Share:

Malam puncak acara Jazz goes to Campus (JGTC) yang ke-40 baru saja digelar Minggu 26/11 di FE UI. Nuansa Jazz di tahun ini enggak terlalu berasa saat melihat guest star yang meramaikan acara jazz ini. Disebabkan rangkaian event Jazz tertua di Indonesia mengusung tema “Jazzing Through Decade” yang ingin memberikan nuansa beragam dari acara jazz pada umumnya.

Suasana mendung dan hujan cukup lebat enggak membuat acara ini kehilangan antusias penonton. Walaupun pengunjung dilarang membawa payung karena takut menghalangi penonton, panitia menyiasatinya dengan jas hujan yang ikut diperjual belikan di dalam venue acara. Terbagi dalam kategori premium dan non premium, tahun ini JGTC memperluas space kategori kategori seat premiumnya.

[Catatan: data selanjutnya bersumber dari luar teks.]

(* ===== verification/Vma.v ===== *)
(** Virtual memory areas, [src/kernel/memory/vma.rs]: the list of intervals a process has
    promised, in insertion order, the most recent one covering an address deciding it.

    The list is the [Vec<Vma>] of the source; the global identity counter is threaded and
    [None] is its [expect] when the identities run out. [carte] is the abstract view the
    page-fault handler has of a list: what is promised at an address. *)

From S2P Require Import Prelude.

Module Vma.

Definition PAGE_SIZE : Z := 4096.

Inductive Backing :=
| BZero
| BFile (node mapping_start file_offset file_size : Z)
| BSharedFile (node mapping_start file_offset file_size : Z)
| BFramebuffer (phys_base mapping_start phys_offset : Z).

#[export] Instance Backing_eq_dec : EqDecision Backing.
Proof. solve_decision. Defined.

Record Vma := mk_vma { id : Z; debut : Z; fin : Z; drapeaux : Z; backing : Backing }.

#[export] Instance Vma_eq_dec : EqDecision Vma.
Proof. solve_decision. Defined.

(** The [fetch_update] of the counter: the old value is the identity. *)
Definition nouvelle_identite (next : Z) : option (Z * Z) :=
  if next + 1 <? u64_max then Some (next, next + 1) else None.

Definition contient (v : Vma) (addr : Z) : bool := (debut v <=? addr) && (addr <? fin v).
Definition v_chevauche (v : Vma) (d f : Z) : bool := (debut v <? f) && (d <? fin v).

(** [value.checked_add(PAGE_SIZE - 1).map(|v| v & !(PAGE_SIZE - 1))] *)
Definition checked_add (a b : Z) : option Z := if a + b <? u64_max then Some (a + b) else None.
Definition align_up (value : Z) : option Z :=
  match checked_add value (PAGE_SIZE - 1) with Some v => Some (page_bas v) | None => None end.

(** [regions.iter().rev().find(..)] *)
Definition trouve (regions : list Vma) (addr : Z) : option Vma :=
  List.find (fun r => contient r addr) (rev regions).
Definition chevauche (regions : list Vma) (d f : Z) : bool :=
  existsb (fun r => v_chevauche r d f) regions.

Definition avec_bornes (v : Vma) (d f : Z) : Vma := mk_vma (id v) d f (drapeaux v) (backing v).

(** The pieces of a region left and right of [[d, f)], kept when they are not empty. *)
Definition garde_vma (v : Vma) : list Vma := if debut v <? fin v then [v] else [].
Definition gauche (region : Vma) (d : Z) : list Vma :=
  if debut region <? d then garde_vma (avec_bornes region (debut region) d) else [].
Definition droite (region : Vma) (f : Z) : list Vma :=
  if f <? fin region then garde_vma (avec_bornes region f (fin region)) else [].

Definition retire_un (d f : Z) (region : Vma) : list Vma :=
  if negb (v_chevauche region d f) then [region] else gauche region d ++ droite region f.
Definition retire (regions : list Vma) (d f : Z) : list Vma :=
  if f <=? d then regions else flat_map (retire_un d f) regions.

Definition remplace (regions : list Vma) (region : Vma) : list Vma :=
  retire regions (debut region) (fin region) ++ [region].
Definition overlay (regions : list Vma) (region : Vma) : list Vma := regions ++ [region].

(** [spans.sort_by_key(|span| span.0)], a stable sort. *)
Fixpoint insere_span (s : Z * Z) (l : list (Z * Z)) : list (Z * Z) :=
  match l with
  | [] => [s]
  | t :: l' => if s.1 <=? t.1 then s :: l else t :: insere_span s l'
  end.
Definition trie_spans (l : list (Z * Z)) : list (Z * Z) := foldr insere_span [] l.

Fixpoint balaye_couvre (f cursor : Z) (spans : list (Z * Z)) : bool :=
  match spans with
  | [] => false
  | (start, end_) :: spans =>
      if cursor <? start then false
      else let cursor := Z.max cursor end_ in
           if f <=? cursor then true else balaye_couvre f cursor spans
  end.
Definition couvre (regions : list Vma) (d f : Z) : bool :=
  if f <=? d then true
  else
    let spans := map (fun r => (Z.max (debut r) d, Z.min (fin r) f))
                     (List.filter (fun r => v_chevauche r d f) regions) in
    match spans with
    | [] => false
    | _ => balaye_couvre f d (trie_spans spans)
    end.

(** The middle piece of a protected region; a change of flags takes a new identity. *)
Definition milieu (next d f dr : Z) (region : Vma) : option (list Vma * Z) :=
  let dm := Z.max (debut region) d in
  let fm := Z.min (fin region) f in
  if negb (drapeaux region =? dr) then
    match nouvelle_identite next with
    | Some (n, next') => Some (garde_vma (mk_vma n dm fm dr (backing region)), next')
    | None => None
    end
  else Some (garde_vma (mk_vma (id region) dm fm dr (backing region)), next).
Fixpoint protege_boucle (next d f dr : Z) (regions : list Vma) : option (list Vma * Z) :=
  match regions with
  | [] => Some ([], next)
  | region :: regions =>
      if negb (v_chevauche region d f) then
        match protege_boucle next d f dr regions with
        | Some (l, next') => Some (region :: l, next')
        | None => None
        end
      else
        match milieu next d f dr region with
        | None => None
        | Some (m, next1) =>
            match protege_boucle next1 d f dr regions with
            | Some (l, next2) => Some (gauche region d ++ m ++ droite region f ++ l, next2)
            | None => None
            end
        end
  end.
Definition protege (next : Z) (regions : list Vma) (d f dr : Z) : option (bool * list Vma * Z) :=
  if negb (couvre regions d f) then Some (false, regions, next)
  else match protege_boucle next d f dr regions with
       | Some (l, next') => Some (true, l, next')
       | None => None
       end.

Definition saturating_add (a b : Z) : Z := Z.min (a + b) (u64_max - 1).
Definition saturating_sub (a b : Z) : Z := Z.max (a - b) 0.
Fixpoint balaye_octets (total start end_ : Z) (spans : list (Z * Z)) : Z :=
  match spans with
  | [] => saturating_add total (saturating_sub end_ start)
  | (ns, ne) :: spans =>
      if ns <=? end_ then balaye_octets total start (Z.max end_ ne) spans
      else balaye_octets (saturating_add total (saturating_sub end_ start)) ns ne spans
  end.
Definition octets_virtuels (regions : list Vma) : Z :=
  match trie_spans (map (fun r => (debut r, fin r)) regions) with
  | [] => 0
  | (start, end_) :: spans => balaye_octets 0 start end_ spans
  end.

(** The furthest end of the regions in the way of [[c, f)]. *)
Definition collision_fin (regions : list Vma) (c f : Z) : option Z :=
  fold_left (fun acc r =>
    if v_chevauche r c f
    then Some (match acc with Some v => Z.max v (fin r) | None => fin r end)
    else acc) regions None.

(** The loop of [trouve_trou]; the outer [None] is fuel running out. Each round passes at
    least one region for good, so one more round than there are regions is enough. *)
Fixpoint trou_boucle (fuel : nat) (regions : list Vma) (candidat longueur limite : Z)
  : option (option Z) :=
  match fuel with
  | O => None
  | S fuel =>
      match checked_add candidat longueur with
      | None => Some None
      | Some f =>
          if limite <? f then Some None
          else match collision_fin regions candidat f with
               | None => Some (Some candidat)
               | Some e =>
                   match checked_add e PAGE_SIZE with
                   | None => Some None
                   | Some e' => match align_up e' with
                                | None => Some None
                                | Some c => trou_boucle fuel regions c longueur limite
                                end
                   end
               end
      end
  end.
Definition trouve_trou_fuel (fuel : nat) (regions : list Vma) (depart longueur limite : Z)
  : option (option Z) :=
  match align_up depart with
  | None => Some None
  | Some c => trou_boucle fuel regions c longueur limite
  end.
Definition trouve_trou (regions : list Vma) (depart longueur limite : Z) : option Z :=
  default None (trouve_trou_fuel (S (length regions)) regions depart longueur limite).

Definition voisines_pas (addr : Z) (acc : option Vma * option Vma) (region : Vma)
  : option Vma * option Vma :=
  let (avant, apres) := acc in
  if fin region <=? addr then
    match avant with
    | Some c => if fin region <=? fin c then acc else (Some region, apres)
    | None => (Some region, apres)
    end
  else if addr <? debut region then
    match apres with
    | Some c => if debut c <=? debut region then acc else (avant, Some region)
    | None => (avant, Some region)
    end
  else acc.
Definition voisines (regions : list Vma) (addr : Z) : option Vma * option Vma :=
  fold_left (voisines_pas addr) regions (None, None).

(** ** The self test, [None] where the source panics *)

Definition PTE_PRESENT : Z := Z.shiftl 1 0.
Definition PTE_WRITE : Z := Z.shiftl 1 1.
Definition PTE_USER : Z := Z.shiftl 1 2.
Definition PTE_NO_EXEC : Z := Z.shiftl 1 63.

(** [if b { return false }] *)
Definition sinon_faux (b : bool) (k : option bool) : option bool := if b then Some false else k.
Definition id_a (regions : list Vma) (addr : Z) : option Z := id <$> trouve regions addr.

Definition self_test (next : Z) : option bool :=
  let rw := Z.lor (Z.lor (Z.lor PTE_PRESENT PTE_USER) PTE_WRITE) PTE_NO_EXEC in
  let ro := Z.lor (Z.lor PTE_PRESENT PTE_USER) PTE_NO_EXEC in
  '(i, next) ← nouvelle_identite next;
  let regions := remplace [] (mk_vma i 0x1000 0x9000 rw BZero) in
  original_id ← id_a regions 0x2000;
  let regions := retire regions 0x3000 0x5000 in
  sinon_faux (negb (couvre regions 0x1000 0x3000) || couvre regions 0x3000 0x5000
              || negb (couvre regions 0x5000 0x9000))
  (a ← id_a regions 0x2000; b ← id_a regions 0x8000;
  sinon_faux (negb (a =? original_id) || negb (b =? original_id))
  ('(ok, regions, next) ← protege next regions 0x5000 0x7000 ro;
  sinon_faux (negb ok)
  (sinon_faux (negb (bool_decide (drapeaux <$> trouve regions 0x6000 = Some ro)))
  (a ← id_a regions 0x6000;
  sinon_faux (a =? original_id)
  (sinon_faux (negb (bool_decide (drapeaux <$> trouve regions 0x8000 = Some rw)))
  (unchanged_id ← id_a regions 0x8000;
  '(ok, regions, next) ← protege next regions 0x7000 0x9000 rw;
  a ← id_a regions 0x8000;
  sinon_faux (negb ok || negb (a =? unchanged_id))
  ('(i, next) ← nouvelle_identite next;
  let regions := remplace regions (mk_vma i 0x3000 0x5000 rw BZero) in
  a ← id_a regions 0x4000;
  sinon_faux (a =? original_id)
  (sinon_faux (negb (couvre regions 0x1000 0x9000))
  (left_id ← id_a regions 0x2000;
  replacement_id ← id_a regions 0x4000;
  '(ok, regions, next) ← protege next regions 0x2000 0x4000 ro;
  a1 ← id_a regions 0x1000; a2 ← id_a regions 0x2000;
  a3 ← id_a regions 0x3000; a4 ← id_a regions 0x4000;
  sinon_faux (negb ok || negb (a1 =? left_id) || (a2 =? left_id)
              || (a3 =? replacement_id) || negb (a4 =? replacement_id))
  (Some (match trouve_trou regions 0x1000 0x1000 0x200000 with
         | Some addr => 0xA000 <=? addr
         | None => false
         end))))))))))).

(** ** The abstract view: what is promised at an address *)

Record Promesse := mk_promesse { p_id : Z; p_drapeaux : Z; p_backing : Backing }.
Definition promesse (v : Vma) : Promesse := mk_promesse (id v) (drapeaux v) (backing v).
Definition carte (regions : list Vma) (addr : Z) : option Promesse :=
  promesse <$> trouve regions addr.

(** A list the kernel can hold: 64-bit bounds and identities already drawn. *)
Definition vma_ok (next : Z) (v : Vma) : Prop :=
  0 <= debut v < fin v /\ fin v < u64_max /\ 0 <= id v < next.
Definition liste_ok (next : Z) (regions : list Vma) : Prop := Forall (vma_ok next) regions.

#[export] Instance vma_ok_dec n v : Decision (vma_ok n v).
Proof. unfold vma_ok. apply _. Defined.
#[export] Instance liste_ok_dec n l : Decision (liste_ok n l).
Proof. unfold liste_ok. apply _. Defined.

End Vma.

Engga cuma itu, perbedaan dari tahun ini juga terlihat dari tata letak panggungnya yang agak sedikit berubah, sehingga mampu menampung banyak penonton di dalamnya. Salah satunya Peruri Stage buat para penelisik yang hadir untuk menyaksikan cewek 27 tahun yang baru aja mengeluarkan Album “Lintasan Waktu” tahun ini. Di bawah rintikan hujan penonton tetap antusias melihat aksi panggung Danilla Riyadi.

Dibuka dengan lagu “Kalapuna” Danilla memasuki panggung dengan khasnya yang masih memegang rokok, yang membuat para penonton bersorak sorai semakin kencang. Tak sampai di situ, Danilla juga memberikan candu pada setiap penyelisik dengan lagu-lagu Album baru seperti Meramu dan Ikatan Waktu Lampau, AAA, dan pastinya Lintasan Waktu.

Suasana selepas magrib tak hanya dimeriahkan oleh Danilla melainkan banyak musisi lainnya seperti Gerald Situmorang Trio, Fariz RM, Maliq D’essential dan masih banyak lainnya.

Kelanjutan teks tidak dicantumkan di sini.